37 Tage lang hat niemand auch nur einen Arzt geschickt. Der Bericht lässt keinen Zweifel: Die Situation ist dramatisch und äußerst ernst aus psychophysischer Sicht für die 27 Schiffbrüchigen, insbesondere für die schwangere Frau. Sie können keine Minute länger in diesen Bedingungen bleiben. Der Kapitän des Etienne bittet formell das Kommando des Mare Jonio um Genehmigung für die Überführung auf unser Schiff, das ein medizinisches Team und eine ausgerüstete Krankenstation für Erstbehandlungen hat. Malta wird um Anweisungen gebeten, aber es erfolgt keine Antwort. Die Umladung erfolgt bei steigendem Seegang: Von einem Öltanker mit zehn Meter hohen Schotten abzusteigen, über eine Strickleiter, ist keine einfache oder sichere Operation. Sie muss schnell erfolgen.

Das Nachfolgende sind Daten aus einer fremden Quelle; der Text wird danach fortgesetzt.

Lemma chunk_octets_short s :
  (length s ≤ _MAX_STRING_OCTETS)%nat → _chunk_octets s = [s].
Proof.
  intros H. destruct s as [|c s]; [done|]. unfold _chunk_octets. cbn [length chunk_loop].
  rewrite chunk_end_short, take_ge, drop_ge by done. by destruct s.
Qed.

Lemma txt_strings_quoted strings :
  strings ≠ [] → Forall char_string strings →
  txt_strings (quote_strings isprintable strings) = strings.
Proof.
  intros Hne Hs. unfold txt_strings, _strip_control.
  assert (Forall (λ s, is_octets s = true) strings) as Ho
    by (eapply Forall_impl; [exact Hs|]; by intros ? []).
  rewrite filter_all by (by apply quote_strings_visible).
  destruct (quote_strings_ends strings Hne) as [m Hm].
  assert (strip (quote_strings isprintable strings) = quote_strings isprintable strings) as ->
    by (by rewrite Hm, strip_quoted).
  assert (_parse_quoted_txt (quote_strings isprintable strings) = Some strings) as Hp.
  { unfold _parse_quoted_txt. rewrite parse_parts_quoted by (done || lia). by destruct strings. }
  rewrite Hp. rewrite Hm. rewrite Z.eqb_refl.
  clear -Hs. induction Hs as [|s l [_ Hl] _ IH]; [done|].
  cbn [map mjoin list_join foldr]. rewrite chunk_octets_short by done. simpl. f_equal. exact IH.
Qed.
End quoting_proofs.

(** ** Chunks *)
Lemma back_up_le fuel data k : (back_up fuel data k ≤ k)%nat.
Proof.
  revert k. induction fuel as [|f IH]; intros k; simpl; [done|].
  case_match; [|done]. etrans; [apply IH|]. lia.
Qed.

Lemma chunk_end_bounds data :
  data ≠ [] → (0 < chunk_end data ≤ _MAX_STRING_OCTETS)%nat ∧ (chunk_end data ≤ length data)%nat.
Proof.
  intros Hd. assert (0 < length data)%nat by (destruct data; simpl; [done|lia]).
  unfold chunk_end. set (e := Nat.min _MAX_STRING_OCTETS (length data)).
  assert (0 < e ≤ _MAX_STRING_OCTETS)%nat by (unfold e, _MAX_STRING_OCTETS; lia).
  assert (e ≤ length data)%nat by lia.
  pose proof (back_up_le 3 data e).
  case_match; [|lia]. destruct (0 <? back_up 3 data e)%nat eqn:E; cbn [andb]; [|lia].
  apply Nat.ltb_lt in E. case_match; lia.
Qed.

(** The loop covers the data: nothing is lost, and every piece is legal. *)
Lemma chunk_loop_spec fuel data :
  (length data ≤ fuel)%nat → is_octets data = true →
  mjoin (chunk_loop fuel data) = data ∧ Forall char_string (chunk_loop fuel data).
Proof.
  revert data. induction fuel as [|f IH]; intros [|c data] Hf Ho; simpl in Hf; try lia;
    try (by split; [|constructor]).
  cbn [chunk_loop]. destruct (chunk_end_bounds (c :: data)) as [He Hl]; [done|].
  set (n := chunk_end (c :: data)) in *. set (d := c :: data) in *.
  unfold is_octets in Ho. rewrite <- (take_drop n d) in Ho.
  apply forallb_app_iff in Ho as [Ho1 Ho2].
  destruct (IH (drop n d)) as [IH1 IH2]; [rewrite length_drop; simpl in *; lia|done|].
  split.
  - change (take n d ++ mjoin (chunk_loop f (drop n d)) = d). rewrite IH1. apply take_drop.
  - constructor; [|exact IH2]. split; [done|]. rewrite length_take. lia.
Qed.

Lemma chunk_octets_spec data :
  is_octets data = true →
  mjoin (_chunk_octets data) = data ∧ Forall char_string (_chunk_octets data)
  ∧ _chunk_octets data ≠ [].
Proof.
  intros Ho. destruct data as [|c data].
  { split_and!; try done. repeat constructor. }
  unfold _chunk_octets. destruct (chunk_loop_spec (length (c :: data)) (c :: data)) as [H1 H2];
    [lia|done|]. split_and!; try done.
Qed.

(** ** What is read is legal *)
Lemma octets_snoc buf bs :
  is_octets buf = true → is_octets bs = true → is_octets (buf ++ bs) = true.
Proof. intros. by apply forallb_app_iff. Qed.

Lemma parse_body_legal n s buf d after :
  parse_body n s buf = Some (d, after) → is_octets buf = true → forallb valid_cp s = true →
  is_octets d = true ∧ forallb valid_cp after = true.
Proof.
  revert s buf. induction n as [|n IH]; intros [|ch s] buf Hp Hb Hs; try discriminate.
  cbn [parse_body] in Hp. cbn [forallb] in Hs. bool_hyps.
  destruct (ch =? BACKSLASH).
  - destruct s as [|e s']; [done|]. cbn [forallb] in *. bool_hyps. case_match.
    + bool_hyps. destruct (take 3 (e :: s')) as [|d1 [|d2 [|d3 [|]]]] eqn:Et; try discriminate.
      case_match; [done|]. cbn [forallb] in *. bool_hyps.
      eapply IH; [exact Hp| |].
      * apply octets_snoc; [done|]. unfold is_octets, octet. simpl. rewrite andb_true_r.
        apply in_range_spec. unfold is_ascii_digit in *. zb. lia.
      * assert (forallb valid_cp (e :: s') = true) as Hes by (simpl; by apply andb_true_iff).
        rewrite <- (take_drop 3 (e :: s')) in Hes. by apply forallb_app_iff in Hes as [].
    + eapply IH; [exact Hp| |done]. apply octets_snoc; [done|by apply encode_cp_octets].
  - case_match; [by simplify_eq|].
    eapply IH; [exact Hp| |done]. apply octets_snoc; [done|by apply encode_cp_octets].
Qed.

Lemma parse_parts_legal n s parts :
  parse_parts n s = Some parts → forallb valid_cp s = true →
  Forall (λ d, is_octets d = true) parts.
Proof.
  revert s parts. induction n as [|n IH]; intros [|ch s] parts Hp Hs; try discriminate;
    try (injection Hp as <-; constructor).
  cbn [parse_parts] in Hp. cbn [forallb] in Hs. apply andb_true_iff in Hs as [Hch Hs].
  destruct (isspace ch); [eauto|]. destruct (negb (ch =? QUOTE)); [done|].
  destruct (parse_body _ s []) as [[part after]|] eqn:Eb; [|done].
  apply parse_body_legal in Eb as [H1 H2]; [|done..].
  case_match; [done|]. destruct (parse_parts n after) eqn:Ep; [|done]. simplify_eq.
  constructor; eauto.
Qed.

Lemma strip_valid s : forallb valid_cp s = true → forallb valid_cp (strip s) = true.
Proof.
  intros H. unfold strip. rewrite !forallb_Forall, Forall_reverse, <- forallb_Forall.
  apply dropwhile_forallb. rewrite forallb_Forall, Forall_reverse, <- forallb_Forall.
  by apply dropwhile_forallb.
Qed.

Lemma strip_control_valid s :
  forallb valid_cp s = true → forallb valid_cp (_strip_control s) = true.
Proof.
  unfold _strip_control. rewrite !List.forallb_forall. intros H x Hx.
  apply List.filter_In in Hx as []. auto.
Qed.

Lemma chunks_legal l :
  l ≠ [] → Forall (λ d, is_octets d = true) l →
  mjoin (map _chunk_octets l) ≠ [] ∧ Forall char_string (mjoin (map _chunk_octets l)).
Proof.
  intros Hne H. split.
  - destruct H as [|d l Hd _]; [done|]. destruct (chunk_octets_spec d Hd) as (_ & _ & Hn).
    cbn. by destruct (_chunk_octets d).
  - induction H as [|d l Hd H IH]; [constructor|]. cbn.
    apply Forall_app. split; [by apply chunk_octets_spec|].
    destruct l; [constructor|by apply IH].
Qed.

Lemma txt_strings_legal value :
  forallb valid_cp value = true →
  txt_strings value ≠ [] ∧ Forall char_string (txt_strings value).
Proof.
  intros Hv%strip_control_valid. unfold txt_strings.
  set (s := _strip_control value) in *.
  assert (D : [utf8_encode s] ≠ [] ∧ Forall (λ d, is_octets d = true) [utf8_encode s]).
  { split; [done|]. constructor; [by apply utf8_encode_octets|constructor]. }
  destruct (strip s) as [|c t] eqn:Es; [by apply chunks_legal; destruct D|].
  destruct (c =? QUOTE); [|by apply chunks_legal; destruct D].
  destruct (_parse_quoted_txt (c :: t)) as [parts|] eqn:Ep; [|by apply chunks_legal; destruct D].
  unfold _parse_quoted_txt in Ep. rewrite <- Es in Ep.
  destruct (parse_parts _ (strip s)) as [[|p ps]|] eqn:E; try discriminate. injection Ep as <-.
  apply chunks_legal; [done|]. eapply parse_parts_legal; [exact E|by apply strip_valid].
Qed.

Gegen 17:00 Uhr ist die Umladeoperation abgeschlossen. Die maltesischen und auch die italienischen Behörden werden ständig informiert. Malta antwortet nur, um zu sagen, dass es nicht vorhat, sich mit dem Fall zu befassen, und dass es den Schiffbrüchigen keine Häfen gewähren wird. Ihre herablassende Antwort lautet: 'Wendet euch an Italien.' Das Maritime Rettungskoordinierungszentrum in Rom schrieb an das Mare Jonio, dass Malta verantwortlich sei, aber 24 Stunden später, auf Anweisung der Regierung, wies es den Hafen in Pozzallo zu. Die schwangere Frau wird zusammen mit ihrem begleitenden Ehemann sofort am Freitagabend von dem Mare Jonio zur Hospitalisierung evakuiert. Die anderen werden am Samstag, dem 12. September, um 21:00 Uhr am Pier von Pozzallo empfangen.

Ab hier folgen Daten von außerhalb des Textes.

(** What [_read] returns: the state of a lease it has seen, with its version,
    or no lease, or a label in the holder's place. *)
Lemma wp_read r K (Q : LeaseState * option str → list fact → Prop) :
  (∀ st l K', K ⊆ K' → Saw l ∈ K' → holder st = holderIdentity l →
     (held st = false → free K' l) → Q (st, resourceVersion l) K') →
  Q (_NO_LEASE, None) K →
  (∀ h, h ∈ LABELS → Q (conservatively_held h, None) K) →
  wp r K (_read c) Q.
Proof.
  intros H1 H2 H3. unfold _read. apply wp_bind, wp_get.
  - intros _. destruct c; [|done]. apply H3. left.
  - intros code E _. destruct (code =? 404); [done|]. rewrite E. apply H3.
    destruct (code =? 403); [right; left|]. destruct (code =? 401); [by right; right; left|left].
  - intros _. apply H3. left.
  - intros l Hl HK. simpl. apply wp_bind, wp_parse. intros st K' HK' Hh _ Hf _. simpl.
    unfold version_of. rewrite Hl. apply H1; [set_solver..|done|done].
Qed.

Lemma wp_read_true r K : wp r K (_read c) (λ _ _, True).
Proof. by apply wp_read. Qed.

Lemma wp_get_state r K : wp r K (get_state c) (λ _ _, True).
Proof. apply wp_bind. eapply wp_weaken, wp_read_true. done. Qed.

Lemma wp_read_strict r K : wp r K (read_state_strict c) (λ _ _, True).
Proof.
  apply wp_bind, wp_get; [done| |done|].
  - intros code E _. destruct (code =? 404); simpl; [done|]. by rewrite E.
  - intros l Hl _. simpl. by apply wp_parse.
Qed.

Lemma who_who h : who id (Some (who id h)) = who id h.
Proof. by destruct h as [[|]|], id. Qed.

Lemma wp_renew h d K : wp (Driver (who id h)) K (renew c id h d) (λ _ _, True).
Proof.
  unfold renew. destruct (negb c); [done|]. apply wp_bind, wp_get; [done| |done|].
  - intros code E _. destruct (code =? 404); simpl; [done|]. by rewrite E.
  - intros l Hl _. simpl. apply wp_bind, wp_parse. intros st K' HK Hh _ _ _.
    case_bool_decide as Hme; simpl; [|done]. apply wp_bind, wp_update.
    + intros p now Hp. exists l. unfold version_of. rewrite Hl. split_and!; [set_solver|done|].
      left. split; [congruence|by left].
    + intros w K1 _ _. by destruct (_ && _).
Qed.

Lemma wp_acquire h d K : wp (Driver (who id h)) K (acquire c id h d) (λ _ _, True).
Proof.
  unfold acquire. apply wp_bind, wp_read.
  - intros st l K' HK HS Hh Hf _. destruct (held st) eqn:Eh; cbn [negb andb].
    + case_bool_decide; [|done].
      pose proof (wp_renew (Some (who id h)) d K') as Hr. by rewrite who_who in Hr.
    + case_bool_decide.
      * apply wp_bind, wp_create; [done|]. intros [[] e] K1 _ _; simpl; [done|].
        apply wp_bind. eapply wp_weaken, wp_get_state. intros st' K2 _ _ _. by destruct (_ && _).
      * apply wp_bind, wp_update.
        -- intros p now Hp. exists l. split_and!; [set_solver|done|]. right. split; [done|].
           specialize (Hf eq_refl). unfold free in *. set_solver.
        -- intros [[] e] K1 _ _; done.
  - intros _. simpl. apply wp_bind, wp_create; [done|]. intros [[] e] K1 _ _; simpl; [done|].
    apply wp_bind. eapply wp_weaken, wp_get_state. intros st' K2 _ _ _. by destruct (_ && _).
  - intros x Hx _. simpl. case_bool_decide; [|done].
    pose proof (wp_renew (Some (who id h)) d K) as Hr. by rewrite who_who in Hr.
Qed.

Lemma wp_release_attempts n me K :
  wp (Driver me) K (release_attempts c n me) (λ _ _, True).
Proof.
  revert K. induction n as [|n IH]; intros K; simpl; [done|].
  apply wp_bind, wp_get; [by intros| |by intros|].
  - intros code E _. destruct (code =? 404); simpl; [done|]. by rewrite E.
  - intros l Hl _. simpl. apply wp_bind, wp_parse. intros st K' HK Hh _ _ _.
    destruct (held st); simpl; [|done]. case_bool_decide as Hme; simpl; [|done].
    apply wp_bind, wp_clear.
    + intros p now Hp. exists l. unfold version_of. rewrite Hl. split_and!; [set_solver|done|].
      left. split; [congruence|by right].
    + intros [[] e] K1 _ _; simpl; auto.
Qed.

Lemma wp_release me K :
  me ∉ LABELS → wp (Driver me) K (release c (Some me)) (λ _ _, True).
Proof.
  intros Hm. unfold release. destruct (negb c); [done|]. apply wp_bind, wp_read.
  - intros st l K' HK HS Hh Hf _. case_bool_decide as Hme; simpl; [|done].
    apply wp_clear; [|done]. intros p now Hp. exists l. split_and!; [set_solver|done|].
    left. split; [congruence|by right].
  - done.
  - intros x Hx _. simpl. rewrite bool_decide_false; [done|]. intros [= ->]. done.
Qed.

So endet diese 40-tägige Odyssee. Das Mare Jonio hat das Richtige getan. Und das Wichtigste von allem ist, 27 Menschen ihre Würde zurückgegeben zu haben. Abgelehnt, wie abgelaufene Waren behandelt, zuerst in Libyen und dann auf dem Meer verlassen. Aber es gibt auch andere Bedeutungen hinter dem, was geschehen ist, hinter den Fakten. Was bedeutet dieses Verhalten der nationalen und europäischen Behörden gegenüber dem Maersk Etienne? Die Botschaft, die durch diese Schande und offensichtliche Gesetzesverletzung vermittelt wurde, war klar: Wenn ihr versucht, zu retten, ihr Handelsschiffe, ihr Fischereifahrzeuge, werden wir euch mitten auf dem Meer blockieren, euch dort zurücklassen, euch viel Geld verlieren und viele Schwierigkeiten durchmachen lassen. Ihr sollt es nicht Mal versuchen. Ihr müsst sie sterben lassen.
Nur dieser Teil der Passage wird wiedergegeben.